Privacy, Noise Control, and Facebook’s Inability to Understand Either
I’m a fairly “public” person. I post a lot of things in the public view on teh Interwebs and harbor little expectation of privacy when I do so. I’m also a bit selective as to what I share as a way to help reduce the noise I create for others, not necessarily because of any desire for privacy. I assume that anyone who wants the “firehose” will follow my shares on Google Reader and my posts on Twitter, thus capturing almost all of my public social activity. I do, however, have a problem with forced sharing.
This is the direction Facebook is going in, to force you to “share” anything you do on other sites as a condition of using them as an identity provider. Look at what they’ve been doing with Yahoo News and Spotify and you’ll see what I mean. I’m not okay with this and you shouldn’t be either. I don’t particularly care that a lot of it may be public (it doesn’t matter to me much though it may matter to you immensely); I care that it creates even more noise in a redesigned interface that’s already too noisy and gives you inadequate and confusing controls for controlling that noise. Go look at the ticker. Facebook made an assumption with the redesign that we care about everything our “friends” do. The sad truth is that we don’t.
See, this is the problem. Facebook hears “I can’t tell what the people I care about are doing”, and they assume this means that the people you know simply aren’t able to easily share even more banal day-to-day goings with you. Given this assumption, it makes sense that Facebook would decide to post even more stuff about your friends. It’s the right answer to the wrong problem. The problem is that there is so much content that we can’t find the relevant stuff without drinking from the firehose. We also can’t pick out the stuff we want to see from particular people. We classify people instead of the content they create. I often hold back from sharing more not because I don’t think anyone will be interested in it, but because I don’t want to contribute to the problem.

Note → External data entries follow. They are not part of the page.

(** [_process_blob]; [Err x] is an exception it lets through.  [write] and
    [fail] are its two planned endings; [lightweight_verdict] is the ending
    when no fallback produced text. *)
Definition write (e : env) (d : queue_db) (sha : bytes) (et : ExtractedText) : res exc (queue_db * bool) :=
  let* d' := insert_attachment_text e d sha et in Ok (d', true).
Definition fail (e : env) (d : queue_db) (sha : bytes) (name : pystr) (x : exc) : res exc (queue_db * bool) :=
  if is_transient x then Err x else Ok ((record_failure_safely e d sha name x).1, false).
Definition lightweight_verdict (e : env) (d : queue_db) (sha : bytes) (lw : res exc ExtractedText) :
    res exc (queue_db * bool) :=
  match lw with
  | Err x => fail e d sha LIGHTWEIGHT x
  | Ok _ => write e d sha (sentinel (lit "lightweight-empty"))
  end.
Definition docling_fallback (e : env) (d : queue_db) (sha : bytes) (filename : option pystr)
    (lw : res exc ExtractedText) : res exc (queue_db * bool) :=
  match dl_extract e sha filename with
  | Err x => fail e d sha DOCLING x
  | Ok (MkText (_ :: _) _ _ as et) => write e d sha et
  | Ok _ => lightweight_verdict e d sha lw
  end.
Definition process_blob (e : env) (d : queue_db) (sha : bytes) (b : blob) (cfg : search_config)
    (filename : option pystr) : res exc (queue_db * bool) :=
  if extractor_max_blob_bytes cfg <? b_size_bytes b then write e d sha (sentinel (lit "size-skipped"))
  else
    let lw := lw_extract e sha filename in
    match lw with
    | Ok (MkText (_ :: _) _ _ as et) => write e d sha et
    | _ =>
        let pdf := is_pdf (b_mime_type b) filename in
        let* docling_avail := if pdf then try_import_docling e sha else Ok false in
        if pdf && docling_avail then docling_fallback e d sha filename lw
        else lightweight_verdict e d sha lw
    end.

(** The handler of the batch loop, after [ROLLBACK TO SAVEPOINT extract_blob]. *)
Definition on_exception (e : env) (d : queue_db) (touched : Z) (sha : bytes) (x : exc) : queue_db * Z :=
  if is_transient x then ((record_transient_safely e d sha x).1, touched)
  else let '(d', ok) := record_failure_safely e d sha (lit "unexpected") x in
       (d', if ok then touched + 1 else touched).

(** One turn of the batch loop.  An [Err] escapes the sweep. *)
Definition sweep_blob (e : env) (cfg : search_config) (st : queue_db * Z) (sha : bytes) :
    res exc (queue_db * Z) :=
  let '(d, touched) := st in
  match attachment_blobs d !! sha with
  | None => Ok (d, touched)
  | Some b =>
      let names := blob_filenames e sha in
      if negb (is_allowlisted (b_mime_type b) names (extractor_mime_allowlist cfg)
                 (extractor_extension_allowlist cfg)) then
        let* d' := insert_attachment_text e d sha (sentinel SKIPPED_EXTRACTOR) in
        Ok (d', touched + 1)
      else
        let work :=
          let* r := process_blob e d sha b cfg
                      (preferred_filename names (extractor_extension_allowlist cfg)) in
          let '(d', wrote) := r in
          if wrote && bool_decide (is_Some (transient_extractions d !! sha))
          then clear_transient e d' sha else Ok d' in
        match work with
        | Ok d' => Ok (d', touched + 1)
        | Err x => Ok (on_exception e d touched sha x)
        end
  end.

Facebook took the same approach with comment threads. It used to be that participation in a comment thread, including liking the original post, was enough to subscribe you to the comment stream. This wasn’t the best approach, coupling participation with following the responses, but at least you could opt out if the discussion was no longer relevant. Some people didn’t know you could opt out and would complain about excessive notification. How did Zuckerberg and Company respond to this? Not by decoupling the subscription process from participation, but assuming that your lack of continued participation means you no longer wish to follow the conversation. Wha?
The final nail in the coffin is this new “subscribe” feature they have created, a problem with both noise and privacy. With the latest changes, you end up being “subscribed” to every person you are “friends” with. (I put these terms in quotes because of their poorly-descriptive nature.) The problem, again, is that instead of you defining the nature of the relationship, Facebook wants to do it for you. As an example, the ticker now shows every single item your “friends” comment on, but this makes no distinction between the comments. I don’t care what you posted on your friends comment thread if 1) we are not mutual friends, 2) I can’t see the discussion, and/or 3) I can’t participate in it. It may make sense to see when the comment belongs to a mutual friend’s post or on a public post, but why should you be the sole determinant as to what posts of your friends’ you see? Why shouldn’t the poster be able to control the broadcast of this information, and why is your control over it an “all or nothing” proposition?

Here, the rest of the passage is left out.